About this exercise ▸ Count lines, not occurrences: report how many lines in the records hold the string "with", and nothing else.

Data records ▸
[Start of section]

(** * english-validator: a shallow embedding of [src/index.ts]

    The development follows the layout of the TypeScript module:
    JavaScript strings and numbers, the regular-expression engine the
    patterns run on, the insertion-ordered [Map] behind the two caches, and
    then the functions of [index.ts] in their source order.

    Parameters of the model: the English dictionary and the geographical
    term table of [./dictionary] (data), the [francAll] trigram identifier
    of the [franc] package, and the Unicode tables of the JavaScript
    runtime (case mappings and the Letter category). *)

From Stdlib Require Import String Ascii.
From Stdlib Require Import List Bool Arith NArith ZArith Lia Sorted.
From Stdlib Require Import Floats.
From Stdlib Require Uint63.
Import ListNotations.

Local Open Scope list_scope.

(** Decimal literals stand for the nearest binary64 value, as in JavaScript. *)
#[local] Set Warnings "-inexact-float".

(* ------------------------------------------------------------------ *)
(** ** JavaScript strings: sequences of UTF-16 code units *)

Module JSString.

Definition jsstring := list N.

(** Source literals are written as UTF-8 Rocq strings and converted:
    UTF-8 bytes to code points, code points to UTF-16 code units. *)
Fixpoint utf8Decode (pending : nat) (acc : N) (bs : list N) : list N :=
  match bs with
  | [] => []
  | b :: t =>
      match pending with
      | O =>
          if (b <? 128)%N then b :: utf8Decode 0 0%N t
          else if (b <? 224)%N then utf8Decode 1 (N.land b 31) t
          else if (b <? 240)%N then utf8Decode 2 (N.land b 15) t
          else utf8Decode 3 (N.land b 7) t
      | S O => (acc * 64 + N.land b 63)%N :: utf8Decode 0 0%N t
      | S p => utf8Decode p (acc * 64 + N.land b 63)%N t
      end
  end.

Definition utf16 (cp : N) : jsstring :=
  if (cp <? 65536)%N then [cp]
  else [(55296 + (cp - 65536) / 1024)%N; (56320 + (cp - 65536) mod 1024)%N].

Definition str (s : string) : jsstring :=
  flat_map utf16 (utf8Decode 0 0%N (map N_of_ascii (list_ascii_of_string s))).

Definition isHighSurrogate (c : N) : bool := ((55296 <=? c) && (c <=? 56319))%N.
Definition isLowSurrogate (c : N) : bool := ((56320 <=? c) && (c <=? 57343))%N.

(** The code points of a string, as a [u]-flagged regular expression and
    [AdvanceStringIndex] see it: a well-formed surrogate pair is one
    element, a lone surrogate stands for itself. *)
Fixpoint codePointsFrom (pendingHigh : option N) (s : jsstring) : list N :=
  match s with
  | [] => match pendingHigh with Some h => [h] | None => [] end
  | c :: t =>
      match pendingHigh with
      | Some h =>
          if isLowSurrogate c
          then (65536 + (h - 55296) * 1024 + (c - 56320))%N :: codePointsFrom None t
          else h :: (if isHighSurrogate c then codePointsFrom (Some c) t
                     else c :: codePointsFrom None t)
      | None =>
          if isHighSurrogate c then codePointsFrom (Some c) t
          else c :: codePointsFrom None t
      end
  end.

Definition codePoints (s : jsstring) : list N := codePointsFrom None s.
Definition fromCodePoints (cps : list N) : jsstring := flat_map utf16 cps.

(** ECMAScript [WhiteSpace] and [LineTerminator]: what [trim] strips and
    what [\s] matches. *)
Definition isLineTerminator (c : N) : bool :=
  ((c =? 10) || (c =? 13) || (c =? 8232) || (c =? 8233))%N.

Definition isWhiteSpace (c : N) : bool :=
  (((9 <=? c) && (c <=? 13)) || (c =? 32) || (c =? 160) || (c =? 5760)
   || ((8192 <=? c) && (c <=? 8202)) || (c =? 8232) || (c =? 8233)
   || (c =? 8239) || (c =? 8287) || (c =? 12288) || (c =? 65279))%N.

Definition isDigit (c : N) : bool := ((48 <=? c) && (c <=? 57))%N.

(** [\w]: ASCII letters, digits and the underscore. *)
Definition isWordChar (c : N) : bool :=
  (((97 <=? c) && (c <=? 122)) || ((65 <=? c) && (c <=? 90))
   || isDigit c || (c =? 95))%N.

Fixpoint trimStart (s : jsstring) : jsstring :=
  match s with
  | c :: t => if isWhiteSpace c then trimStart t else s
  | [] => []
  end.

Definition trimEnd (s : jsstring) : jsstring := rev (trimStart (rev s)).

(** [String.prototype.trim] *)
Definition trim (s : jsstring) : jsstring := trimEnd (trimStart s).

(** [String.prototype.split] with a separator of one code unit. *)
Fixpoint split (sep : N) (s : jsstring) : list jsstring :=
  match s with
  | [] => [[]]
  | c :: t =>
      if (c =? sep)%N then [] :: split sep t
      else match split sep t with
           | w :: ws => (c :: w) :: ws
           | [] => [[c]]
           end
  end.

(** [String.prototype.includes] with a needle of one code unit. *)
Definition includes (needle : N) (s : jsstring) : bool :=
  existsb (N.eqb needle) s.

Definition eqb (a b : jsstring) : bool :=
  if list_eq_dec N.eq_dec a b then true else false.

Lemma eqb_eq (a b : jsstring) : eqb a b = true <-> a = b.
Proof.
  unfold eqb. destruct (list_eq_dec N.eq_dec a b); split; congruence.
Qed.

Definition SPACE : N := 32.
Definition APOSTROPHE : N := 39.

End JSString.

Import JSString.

[End of section]
[Start of section]

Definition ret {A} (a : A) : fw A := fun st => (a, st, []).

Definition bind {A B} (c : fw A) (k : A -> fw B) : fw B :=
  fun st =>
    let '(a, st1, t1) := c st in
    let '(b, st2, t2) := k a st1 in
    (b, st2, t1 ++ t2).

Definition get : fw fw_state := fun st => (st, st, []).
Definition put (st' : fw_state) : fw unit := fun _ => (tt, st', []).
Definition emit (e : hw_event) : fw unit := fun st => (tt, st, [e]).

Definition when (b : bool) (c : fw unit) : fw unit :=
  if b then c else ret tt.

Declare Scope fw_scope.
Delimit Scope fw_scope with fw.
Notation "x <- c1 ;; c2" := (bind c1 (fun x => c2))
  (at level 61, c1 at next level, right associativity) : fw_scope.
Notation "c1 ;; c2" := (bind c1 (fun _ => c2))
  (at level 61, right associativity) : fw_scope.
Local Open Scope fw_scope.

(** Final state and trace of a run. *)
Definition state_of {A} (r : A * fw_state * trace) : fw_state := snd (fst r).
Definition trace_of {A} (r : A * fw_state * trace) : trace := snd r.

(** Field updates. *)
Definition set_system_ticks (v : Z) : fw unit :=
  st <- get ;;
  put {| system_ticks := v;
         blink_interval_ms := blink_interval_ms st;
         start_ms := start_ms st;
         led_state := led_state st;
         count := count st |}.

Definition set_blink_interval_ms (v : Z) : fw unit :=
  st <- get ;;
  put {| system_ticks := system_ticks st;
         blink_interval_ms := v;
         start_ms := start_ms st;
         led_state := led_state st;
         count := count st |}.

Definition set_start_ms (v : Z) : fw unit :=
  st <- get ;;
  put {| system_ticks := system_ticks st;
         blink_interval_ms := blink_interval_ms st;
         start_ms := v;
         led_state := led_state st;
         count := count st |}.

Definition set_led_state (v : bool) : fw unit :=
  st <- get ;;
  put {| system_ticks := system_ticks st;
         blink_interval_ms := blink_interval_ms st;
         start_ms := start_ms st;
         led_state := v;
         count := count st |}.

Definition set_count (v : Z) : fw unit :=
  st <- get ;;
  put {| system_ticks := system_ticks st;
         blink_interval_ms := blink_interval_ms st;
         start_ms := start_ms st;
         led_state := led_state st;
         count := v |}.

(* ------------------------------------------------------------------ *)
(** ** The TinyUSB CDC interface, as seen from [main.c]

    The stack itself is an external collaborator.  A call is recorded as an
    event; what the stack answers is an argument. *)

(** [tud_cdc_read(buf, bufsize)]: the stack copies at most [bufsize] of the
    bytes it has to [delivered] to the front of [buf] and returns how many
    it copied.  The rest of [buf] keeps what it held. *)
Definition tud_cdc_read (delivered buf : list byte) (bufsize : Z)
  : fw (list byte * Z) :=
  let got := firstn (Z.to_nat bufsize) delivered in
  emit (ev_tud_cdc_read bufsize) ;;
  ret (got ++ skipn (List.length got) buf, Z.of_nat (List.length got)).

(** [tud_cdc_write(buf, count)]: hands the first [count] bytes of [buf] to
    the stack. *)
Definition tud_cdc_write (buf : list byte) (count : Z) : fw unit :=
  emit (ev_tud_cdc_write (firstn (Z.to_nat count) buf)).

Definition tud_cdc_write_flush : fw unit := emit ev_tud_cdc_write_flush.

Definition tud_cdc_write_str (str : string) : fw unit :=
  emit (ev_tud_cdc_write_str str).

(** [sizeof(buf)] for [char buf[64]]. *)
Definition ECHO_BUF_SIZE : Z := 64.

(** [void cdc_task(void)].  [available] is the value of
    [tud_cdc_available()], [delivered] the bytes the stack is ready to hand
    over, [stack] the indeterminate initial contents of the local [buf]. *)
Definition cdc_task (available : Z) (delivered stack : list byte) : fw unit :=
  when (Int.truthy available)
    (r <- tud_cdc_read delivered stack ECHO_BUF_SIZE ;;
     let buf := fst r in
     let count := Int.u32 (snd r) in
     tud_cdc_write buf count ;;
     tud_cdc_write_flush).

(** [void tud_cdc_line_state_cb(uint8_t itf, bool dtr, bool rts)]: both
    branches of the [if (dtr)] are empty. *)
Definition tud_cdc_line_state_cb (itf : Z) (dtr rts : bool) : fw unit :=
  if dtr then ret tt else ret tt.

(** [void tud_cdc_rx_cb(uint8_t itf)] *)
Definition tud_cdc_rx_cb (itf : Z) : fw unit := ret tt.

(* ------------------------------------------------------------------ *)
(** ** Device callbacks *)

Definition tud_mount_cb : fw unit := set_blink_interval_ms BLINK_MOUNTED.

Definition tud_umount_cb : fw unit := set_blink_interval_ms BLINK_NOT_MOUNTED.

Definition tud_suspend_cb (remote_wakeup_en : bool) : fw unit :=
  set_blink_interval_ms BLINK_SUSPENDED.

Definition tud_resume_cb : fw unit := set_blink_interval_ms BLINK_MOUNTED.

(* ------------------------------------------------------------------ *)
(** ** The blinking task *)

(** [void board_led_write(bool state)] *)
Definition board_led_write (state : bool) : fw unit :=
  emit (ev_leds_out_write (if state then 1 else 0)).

[End of section]

Task solution ▸ 11